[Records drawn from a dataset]
(** * MT25033 PA02: the per-connection I/O engine

    A shallow embedding of the three transmit/receive strategies
    (two-copy [send]/[recv], one-copy [sendmsg]/[recvmsg] over an
    [iovec], and [MSG_ZEROCOPY] with fallback), of the Message model of
    [MT25033_Part_A_Common.h] and of the metrics aggregation done by
    the [main] functions.

    Conventions.
    - [size_t] and [unsigned long] are 64-bit (LP64); they are values of
      [Z] and every wrap-around is written with [wrap64].
    - A [char] is a [Byte.byte].
    - The C heap is a finite map from block addresses to blocks; [malloc]
      asks an allocator oracle whether it succeeds and what the
      indeterminate initial bytes are.  Undefined behaviour (a store or a
      copy outside a block, a [free] of a dead block) is the result
      [None] of the heap monad.
    - [double] arithmetic is kept abstract (class [FloatOps]): no law of
      real arithmetic is assumed of it.
    - The transport is an environment: for every loop iteration that the
      loop condition [running && get_time_sec() < end_time] lets start,
      it says what the kernel answers to the call(s) of that iteration. *)

From Stdlib Require Import ZArith List Lia Bool QArith.
From stdpp Require Import base option list gmap fin_maps.
Import ListNotations.
Abbreviation byte := Byte.byte.

Local Open Scope Z_scope.

(** ** Machine integers *)

Definition ULONG_MODULUS : Z := 2 ^ 64.

(** Reduction of a mathematical integer to [size_t] / [unsigned long]. *)
Definition wrap64 (x : Z) : Z := x mod ULONG_MODULUS.

Definition NUM_FIELDS : Z := 8.

(** [sizeof(Message)]: eight pointers. *)
Definition sizeof_Message : Z := 64.
(** [sizeof(SerializedMessage)]: two [size_t] before the flexible array. *)
Definition sizeof_SerializedMessage : Z := 16.
(** [sizeof(pthread_t)]: an [unsigned long]. *)
Definition sizeof_pthread_t : Z := 8.
(** [sizeof(ServerThreadArgs)]: two [int], a [size_t], an [int] and its
    padding, two [unsigned long], a [double]. *)
Definition sizeof_ServerThreadArgs : Z := 48.

(** [errno] values of Linux that the sources test. *)
Definition EINTR : Z := 4.
Definition EAGAIN : Z := 11.
Definition EWOULDBLOCK : Z := 11.
Definition EINVAL : Z := 22.
Definition EPIPE : Z := 32.
Definition ECONNRESET : Z := 104.
Definition ENOBUFS : Z := 105.

Definition MSG_ZEROCOPY : Z := 67108864. (* 0x4000000 *)

(** ** The heap *)

Definition loc := positive.
Definition ptr := option loc.
Definition NULL : ptr := None.

Definition is_null (p : ptr) : bool :=
  match p with None => true | Some _ => false end.

Record Message := mkMessage {
  field1 : ptr; field2 : ptr; field3 : ptr; field4 : ptr;
  field5 : ptr; field6 : ptr; field7 : ptr; field8 : ptr
}.

Record SerializedMessage := mkSerializedMessage {
  total_size : Z;
  field_size : Z;
  data : list byte
}.

Inductive block :=
  | Buf (bytes : list byte)
  | MessageBlock (m : Message)
  | SerializedBlock (s : SerializedMessage).

(** What a successful [malloc] finds in the fresh block. *)
Definition junk := nat -> byte.

Definition junk_bytes (j : junk) (n : Z) : list byte :=
  map j (seq 0 (Z.to_nat n)).

Record world := mkWorld {
  heap : gmap loc block;
  supply : nat -> option junk; (* outcome of the k-th call of malloc *)
  served : nat                 (* number of calls of malloc so far *)
}.

Definition heapM (A : Type) : Type := world -> option (A * world).

Definition ret {A} (a : A) : heapM A := fun w => Some (a, w).

Definition bind {A B} (m : heapM A) (f : A -> heapM B) : heapM B :=
  fun w => match m w with
           | Some r => f (fst r) (snd r)
           | None => None
           end.

Declare Scope heap_scope.
Delimit Scope heap_scope with heap.
Notation "x <- m ;; k" := (bind m (fun x => k))
  (at level 100, m at next level, right associativity) : heap_scope.
Notation "m ;;; k" := (bind m (fun _ => k))
  (at level 100, right associativity) : heap_scope.
Local Open Scope heap_scope.

Definition with_heap (w : world) (h : gmap loc block) : world :=
  {| heap := h; supply := supply w; served := served w |}.

(** A step that touches no block: undefined, or a value. *)
Definition defined {A} (o : option A) : heapM A := fun w =>
  match o with
  | Some a => Some (a, w)
  | None => None
  end.

(** [malloc(size)]: the pure transition, then the monadic wrapper. *)
Definition malloc_step (size : Z) (w : world) : ptr * world :=
  match supply w (served w) with
  | None =>
      (NULL, {| heap := heap w; supply := supply w; served := S (served w) |})
  | Some j =>
      let l := fresh (dom (heap w)) in
      (Some l, {| heap := <[l := Buf (junk_bytes j size)]> (heap w);
                  supply := supply w; served := S (served w) |})
  end.

Definition malloc (size : Z) : heapM ptr := fun w => Some (malloc_step size w).

(** [free(p)]: nothing for [NULL]; undefined on a dead block. *)
Definition free (p : ptr) : heapM unit := fun w =>
  match p with
  | None => Some (tt, w)
  | Some l =>
      match heap w !! l with
      | Some _ => Some (tt, with_heap w (delete l (heap w)))
      | None => None
      end
  end.

(** [memset(p, c, n)] on a character buffer. *)
Definition memset (p : ptr) (c : byte) (n : Z) : heapM unit := fun w =>
  match p with
  | None => None
  | Some l =>
      match heap w !! l with
      | Some (Buf bytes) =>
          if Z.of_nat (length bytes) <? n then None
          else Some (tt, with_heap w
                 (<[l := Buf (repeat c (Z.to_nat n) ++ drop (Z.to_nat n) bytes)]> (heap w)))
      | _ => None
      end
  end.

**Work required**.
Scan the entries above and copy each line where "memset" occurs.

**Response to this task**.
(** [memset(p, c, n)] on a character buffer. *)
Definition memset (p : ptr) (c : byte) (n : Z) : heapM unit := fun w =>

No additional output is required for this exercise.